If your daughter has to be told, I think that a satisfactory answer can be given without going into specific details. Children can also be told the truth about the age appropriateness of information. I know that on several occasions I have told my children that they aren't old enough to understand or appreciate the answers to some of their questions. I tell them that in a few years I will be happy to tell them. They are usually satisfied with that, as they trust us to protect and know what is best for them.
You folks sound like wonderful, caring parents.
Your daughter is very lucky. God bless you both.
Peace, Andrew
 
My wife and two of her sisters were SA by her dad. But the youngest one wasn't. My wife has a weirdly friendly relationship with her parents that I can't understand and wouldn't have myself, but it's how she deals with it. When that last sister was left as the only child remaining in the house though, my wife took control. She and the two sisters called the police. Her dad was arrested, fined, and forced to go to therapy. (Not long enough in therapy and I would have sent him to jail myself, but I guess he did seem to benefit slightly.)

My wife's youngest sister then moved in with us for a time. We didn't hide anything from her, but like Mike said, we didn't go into a whole lot of details either. That was a sad situation, because she eventually had to move back in with her parents and lived in her bedroom with a padlock on the inside so she could feel safe. She was never SA, but she definitely suffered and still has as many problems as the sisters that were SA.

I am really impressed by your determination to protect your daughter. I don't understand people like your wife and mine that seem to be able to deal with abusers in a relatively normal way, but my wife is doing well, so it must work for some. If it came to my daughter, though, I'm with you. The kid gets protected at all costs.

Long-winded with really no answer. The only thought I have is that the damage has been done already, and better for your daughter to trust her parents implicitly than to join any family in living a lie. Ten-year-olds know more than we care to give them credit for sometimes. Better for her to have some information that will keep her safe than no information at all.

I agree with the others. You sound like excellent parents. Too bad you're having to do this under such difficult circumstances. Hang in there.
 
I cannot answer this for you. But for myself, I would trust in the capacity of your daughter to understand the facts of life and tell her the truth. If she is to be subjected to the company of abusers, she should be forewarned of the danger.

I think of how much of our suffering was caused because we did not know who to trust and who not to trust. How many of us would be free of this pain if we had only known?

They told you not to tell when you were a child being abused. They were liars, protecting themselves. Now you are an adult and can stop the abuse by telling the truth.

Aden
 
Thank you everyone who has replied and the PM's as well.

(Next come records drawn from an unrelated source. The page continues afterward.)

(* ===== verification/FeeDomain.v ===== *)
(** * Fee inputs ([src/replay/fees/domain.py])

    Closed fixed-point values, assets, contexts, fills and charges, their checks, and the
    canonical form their identities hash.  A value that fails the checks of its class is
    never built: each [make_] function is the constructor of the class.  SHA-256 and
    [json.dumps] with ASCII output are parameters. *)
From stdpp Require Import list strings numbers.
From Stdlib Require Import Qcanon.
From S2P Require Import Prelude Wire Fraction.

(** ** [Closed]: the bounds of every string and integer field *)

(** [len(s)] of a string held as UTF-8: continuation bytes do not count. *)
Definition text_length (s : string) : Z :=
  Z.of_nat (length (filter (λ c, negb ((128 <=? code c) && (code c <? 192)) = true) (chars s))).

Definition closed_str (s : string) : result () :=
  guard_or (text_length s <=? 4096) (ValueError "string exceeds 4096 characters").
Definition closed_opt (s : option string) : result () :=
  match s with Some s => closed_str s | None => Ok () end.
Definition closed_int (n : Z) : result () :=
  guard_or (Z.abs n <=? 10 ^ 36) (ValueError "integer exceeds domain bound").

(** ** Canonical values *)

(** The values [tree] accepts: enumeration members, closed dataclasses with their
    persisted fields, tuples and scalars. *)
Inductive fval :=
| FEnum (cls value : string)
| FData (cls : string) (fields : list (string * fval))
| FTuple (l : list fval)
| FNone | FStr (s : string) | FInt (n : Z) | FBool (b : bool).

Fixpoint tree (v : fval) : json :=
  match v with
  | FEnum cls value => JObj [("enum", JStr cls); ("value", JStr value)]
  | FData cls fields => JObj (("type", JStr cls) :: map (λ kv, (kv.1, tree kv.2)) fields)
  | FTuple l => JArr (map tree l)
  | FNone => JNull | FStr s => JStr s | FInt n => JInt n | FBool b => JBool b
  end.

Section Identity.
Context (dumps : json → list Byte.byte) (sha256 : list Byte.byte → string).

Definition canonical (v : fval) : list Byte.byte := dumps (tree v) ++ [Byte.x0a].
Definition identity_of (v : fval) : string :=
  sha256 (String.list_byte_of_string "fee-sdk-v1" ++ [Byte.x00] ++ canonical v).
End Identity.

Class FeeValue (A : Type) := to_value : A → fval.
#[global] Instance value_str : FeeValue string := FStr.
#[global] Instance value_int : FeeValue Z := FInt.
#[global] Instance value_bool : FeeValue bool := FBool.
#[global] Instance value_option {A} `{FeeValue A} : FeeValue (option A) :=
  λ o, match o with Some a => to_value a | None => FNone end.
#[global] Instance value_tuple {A} `{FeeValue A} : FeeValue (list A) := λ l, FTuple (map to_value l).

(** ** Fixed point *)
Record Fixed := mkFixed { atoms : Z; scale : Z }.
#[global] Instance Fixed_eq_dec : EqDecision Fixed.
Proof. solve_decision. Defined.

Definition make_fixed (atoms scale : Z) : result Fixed :=
  _ ← closed_int atoms;
  _ ← closed_int scale;
  _ ← guard_or (negb (negb ((0 <=? scale) && (scale <=? 18)) || (atoms <? 0)))
        (ValueError "nonnegative fixed point with scale 0..18 required");
  Ok (mkFixed atoms scale).
(** Two fills of one order on Kalshi, with refunds. *)
Definition demo_usd : Asset := mkAsset USD "kalshi" "usd".
Definition demo_contract : Asset := mkAsset OUTCOME "kalshi" "yes".
Definition demo_usd_economics : InstrumentEconomics :=
  mkEconomics demo_usd demo_contract (mkAmount demo_usd (mkFixed 1 0)) 6 2 2.
Definition demo_kalshi_context : FeeContext :=
  mkContext KALSHI CLOB "market" None None None "yes" "outcome" "account" "main" UNKNOWN_CLASS (mkBuilder ABSENT None).
Definition demo_kalshi_fill (id : string) (quantity notional t i : Z) : HypotheticalFill :=
  mkFill id demo_kalshi_context demo_usd_economics BUY (mkFixed 37 2) (mkFixed 37 2) (mkFixed quantity 2)
    (mkAmount demo_usd (mkFixed notional 4)) t TAKER "order" i (i =? 0) None None.
Definition demo_kalshi_schedule : Schedule :=
  mkSchedule PLATFORM (mkScope KALSHI CLOB None None None None None None None None None) demo_usd_economics demo_usd 6
    (Kalshi (Some QUADRATIC) (Some (mkFixed 1 0))) [demo_source] (Some 0) None (Some "docs"%string) "1" "1" [].
Definition demo_kalshi_resolved (t : Z) : result ResolvedScheduleSet :=
  _compute demo_dumps demo_digest (mkResolver (mkCatalog [demo_kalshi_schedule] "component-scope-v1") None)
    demo_kalshi_context t None.
Definition demo_refunds : Policy := mkPolicy "refunds" false true true NON_DIRECT true 300 150.
Definition demo_first : HypotheticalFill := demo_kalshi_fill "first" 1050 38850 10 0.
Definition demo_second : HypotheticalFill := demo_kalshi_fill "second" 333 12321 20 1.

Lemma demo_kalshi_fills_ok : fill_ok demo_first ∧ fill_ok demo_second.
Proof. unfold fill_ok, wf. split_and!; try by_computation; by vm_compute. Qed.

Lemma kalshi_order_settles_witness :
  ∃ a1 a2 last, order_run demo_dumps demo_digest demo_refunds None [a1; a2] (Some last) ∧
    Forall (settles demo_refunds) [a1; a2] ∧
    sumQ (map (λ a, in_component ROUNDING (as_charges a)) [a1; a2]) =
      (sumQ (map (λ a, in_component ROUNDING (as_rebates a)) [a1; a2]) + value (carry last))%Qc.
Proof.
  assert ((s1 ← demo_kalshi_resolved 10; r1 ← assess_resolved demo_dumps demo_digest demo_refunds demo_first s1 None;
    s2 ← demo_kalshi_resolved 20; r2 ← assess_resolved demo_dumps demo_digest demo_refunds demo_second s2 r1.2;
    match r1.2, r2.2 with Some _, Some _ => Ok () | _, _ => Err KeyError end) = Ok ()) as H by by_computation.
  apply bind_ok in H as (s1 & _ & H). apply bind_ok in H as ([a1 o1] & H1 & H).
  apply bind_ok in H as (s2 & _ & H). apply bind_ok in H as ([a2 o2] & H2 & H). cbn [snd] in H, H2.
  destruct o1 as [n1|]; [|done]. destruct o2 as [n2|]; [|done].
  destruct demo_kalshi_fills_ok as [F1 F2].
  assert (order_run demo_dumps demo_digest demo_refunds None [a1; a2] (Some n2)) as Hrun.
  { eapply run_step; [exact F1|reflexivity|exact H1|]. eapply run_step; [exact F2|reflexivity|exact H2|constructor]. }
  exists a1, a2, n2. split; [exact Hrun|].
  exact (kalshi_order_settles demo_dumps demo_digest demo_refunds [a1; a2] (Some n2) eq_refl Hrun).
Defined.
(** [close]: the survival, the viable tiers and the qualified time of each tier. *)
Definition close (s e : Z) (ts : list (string * Z)) : result (Z * list string * gmap string Z) :=
  _ ← require (s <=? e) "invalid wire value";
  let survival := e - s in
  Ok (survival, map fst (filter (λ t, t.2 ≤ survival) ts), qualified_of survival ts).

(** ** Integers of equal values *)
Definition truncated (m e : Z) : Z := if 0 <=? e then m * 2 ^ e else Z.quot m (2 ^ (- e)).

Lemma truncated_shift m e d : 0 ≤ d → truncated (m * 2 ^ d) (e - d) = truncated m e.
Proof.
  intros Hd. unfold truncated. destruct (Z.leb_spec 0 (e - d)), (Z.leb_spec 0 e); try lia.
  - rewrite <- Z.mul_assoc, <- Z.pow_add_r by lia. do 2 f_equal. lia.
  - replace (2 ^ d) with (2 ^ e * 2 ^ (- (e - d))) by (rewrite <- Z.pow_add_r by lia; f_equal; lia).
    rewrite Z.mul_assoc, Z.quot_mul; [done|]. apply Z.pow_nonzero; lia.
  - replace (2 ^ (- (e - d))) with (2 ^ (- e) * 2 ^ d) by (rewrite <- Z.pow_add_r by lia; f_equal; lia).
    apply Z.quot_mul_cancel_r; apply Z.pow_nonzero; lia.
Qed.

Lemma number_int v m e : as_number v = Some (m, e) → py_int v = Ok (truncated m e).
Proof. destruct v as [|[]| | | | | | |]; simpl; intros [= <- <-]; unfold truncated; simpl; try done; f_equal; lia. Qed.

(** Values that compare equal have the same [int]. *)
Lemma equal_int a b n : json_eqb a b = true → py_int a = Ok n → py_int b = Ok n.
Proof.
  intros E Ha. assert (∀ p q, as_number a = Some p → as_number b = Some q →
    (let low := Z.min p.2 q.2 in p.1 * 2 ^ (p.2 - low) =? q.1 * 2 ^ (q.2 - low)) = true → py_int b = Ok n) as Hnum.
  { intros [m i] [m' j] Ha' Hb Eq%Z.eqb_eq. rewrite (number_int _ _ _ Hb). rewrite (number_int _ _ _ Ha') in Ha. rewrite <- Ha. f_equal.
    simpl in Eq. rewrite <- (truncated_shift m i (i - Z.min i j)), <- (truncated_shift m' j (j - Z.min i j)) by lia.
    rewrite <- Eq. f_equal. lia. }
  destruct a, b; try done; try (simpl in E; by apply String.eqb_eq in E as ->); eapply Hnum; try done.
Qed.

(** ** What a run of cuts covers *)
Definition is_window (o : json) : bool := match jget o "kind" with Ok k => jeq_str k "window" | Err _ => false end.

(** The window cut [o] is [[s, e)]. *)
Definition spans (o : json) (s e : Z) : Prop := is_window o = true ∧ int_of o "start_ns" = Ok s ∧ int_of o "end_ns" = Ok e.
Definition covered (os : list json) (t : Z) : Prop := ∃ o s e, o ∈ os ∧ spans o s e ∧ s ≤ t < e.
(* ===== verification/EpisodesRuns.v ===== *)
(** * Episodes and fills are the runs of their predicate ([src/replay/economic_sdk/runtime.py])

    Every row of an episodes file stands for one stretch of commits of one entity: for an
    ordinary kind the maximal stretches in which its predicate held, for the kind of a fill
    policy the lifetimes of its fills, which together with the no-fill reasons partition
    the time its trigger held. *)
From stdpp Require Import gmap strings sorting.
From S2P Require Import Prelude Order Wire Json EconomicFills FillChecks ObjectKeys LineWriter EconomicTypes Intervals Episodes EpisodeFacts EpisodesProps.

(** ** Runs *)
Definition positive (kind : string) (c : Commit) : bool := bool_decide (kind ∈ o_predicates (c_obs c)).

(** The closed runs, each with its end and the reason, and the run in progress. *)
Definition run_step (kind : string) (st : list (list Commit * Z * string) * list Commit) (c : Commit) :
    list (list Commit * Z * string) * list Commit :=
  if positive kind c then (st.1, st.2 ++ [c])
  else match st.2 with
       | [] => st
       | _ => (st.1 ++ [(st.2, c_time c, end_reason (c_obs c))], [])
       end.
Definition runs_of (kind : string) (h : list Commit) : list (list Commit * Z * string) * list Commit :=
  foldl (run_step kind) ([], []) h.

Lemma runs_of_snoc kind h c : runs_of kind (h ++ [c]) = run_step kind (runs_of kind h) c.
Proof. unfold runs_of. by rewrite foldl_app. Qed.

Lemma runs_timed kind h T : timed h T → timed (runs_of kind h).2 T.
Proof.
  revert T. induction h as [|c h IH] using rev_ind; intros T; [done|]. intros [Ht HT]%timed_snoc.
  rewrite runs_of_snoc. unfold run_step. specialize (IH _ Ht). destruct (positive kind c); cbn [snd].
  - by apply timed_snoc.
  - destruct (runs_of kind h).2 eqn:E; [by rewrite E|done].
Qed.

(** ** The log of closed episodes *)
Record Closed := mkClosed { cl_key : string * string; cl_run : list Commit; cl_end : Z; cl_why : string; cl_censored : bool }.
Definition lifetime (c : Closed) : Z := cl_end c - start_of (cl_run c).

(** The first commit of an episode decides its opening. *)
Record opened_by (key : string * string) (c : Commit) (o : Opening) : Prop := OpenedBy {
  ob_entity : op_entity o = key.1; ob_kind : op_kind o = key.2; ob_start : op_start o = c_time c;
  ob_values : op_values o = o_payload (c_obs c); ob_quotes : Some (op_quotes o) = o_quotes (c_obs c);
  ob_skew : op_skew o = c_skew c; ob_class : op_class o = o_class (c_obs c); ob_reasons : op_reasons o = o_reasons (c_obs c);
}.

Section Engine.
Context (dumps : json → list Byte.byte) (sha256 : list Byte.byte → string)
        (json_loads : string → result json).
Context {W : Type} `{RowWriter W} {O : Type} `{CompareLaws O}.
Context (x : Experiment) (fill_value : Entity O → Z → valuation).

Local Abbreviation Engine := (@Episodes.Engine W O).
Local Abbreviation reason := (Episodes.reason dumps json_loads).
Local Abbreviation emit_slice := (Episodes.emit_slice dumps sha256 x).
Local Abbreviation close_episode := (Episodes.close_episode dumps sha256 json_loads x).
Local Abbreviation close_episodes := (Episodes.close_episodes dumps sha256 json_loads x).
Local Abbreviation open_episode := (Episodes.open_episode dumps x).
Local Abbreviation update_episode := (Episodes.update_episode dumps sha256 x).
Local Abbreviation split_slice := (Episodes.split_slice dumps sha256 x).
Local Abbreviation reprice := (Episodes.reprice dumps x fill_value).
Local Abbreviation commit_fill := (Episodes.commit_fill dumps sha256 json_loads x fill_value).
Local Abbreviation commit_kind := (Episodes.commit_kind dumps sha256 json_loads x fill_value).
Local Abbreviation commit_measurement := (Episodes.commit_measurement dumps json_loads x).
Local Abbreviation commit := (Episodes.commit dumps sha256 json_loads x fill_value).
Local Abbreviation close_scope := (Episodes.close_scope dumps sha256 json_loads x).

(** ** What the operations do to one episode *)
Lemma emit_slice_ok ep T why c (e e' : Engine) ep' :
  emit_slice ep T why c e = (e', Ok ep') →
  ep' = (let '(s, f) := fold_slice (tiers x) T (slice ep) (facts ep) in set_facts f (set_slice s ep)).
Proof.
  intros Hm. unfold Episodes.emit_slice in Hm. unfold fold_slice. destruct (Z.leb_spec T (slice_start (slice ep))).
  - apply mretS_ok in Hm as [_ ->]. by destruct ep.
  - apply stbind_ok in Hm as (e1 & [[n vs] qs] & Hc & Hm). apply liftR_ok in Hc as [-> Hc].
    unfold Intervals.close in Hc. apply bind_ok in Hc as ([] & _ & [= <- <- <-]).
    apply stbind_ok in Hm as (e2 & en & _ & Hm). apply stbind_ok in Hm as (e3 & e4 & _ & Hm).
    apply stbind_ok in Hm as (e5 & id & _ & Hm). apply stbind_ok in Hm as (e6 & [] & _ & Hm).
    apply stbind_ok in Hm as (e7 & [] & _ & Hm). apply mretS_ok in Hm as [_ ->]. done.
Qed.

(** An update with the observation [c] of an episode. *)
Definition updated (c : Commit) (ep : Episode) : Slice * Facts :=
  let s := reclass c (slice ep) in
  match ep_fill ep with
  | None =>
      if quotes_differ (c_obs c) s then
        let '(s', f') := fold_slice (tiers x) (c_time c) s (facts ep) in
        (mkSlice (c_time c) (c_skew c) (o_payload (c_obs c)) (default [] (o_quotes (c_obs c))) (class_now s') (class_since s')
           (slice_classes s') [(c_time c, c_skew c)], f')
      else (reskew c s, facts ep)
  | Some _ => (reskew c s, facts ep)
  end.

It is a very difficult question and tough to be in a situation.


My wife and I discussed it and Andrew's advice sounds the best for our situation. We are going to talk to her mom and explain how we feel and never to ask us to put us in that situation to have to tell our daughter.


As far as my own abuse, my daughter does not even know she has a step-grandfather who was my abuser who is still alive.

Luckily majority of my family support myself and have nothing to do with my abuser, save a few like my grandmother who still married to him.

So for now I am so glad I dont have to tell her anything.

We also have taught my daughter, well my wife did most of the talking about if anyone ever touches or makes you feel uncomfortable tell us right away.
 
I know that I am late in responding to this, and I am glad that you got such good advice that you feel will help you. Good luck to you, your wife, and your daughter.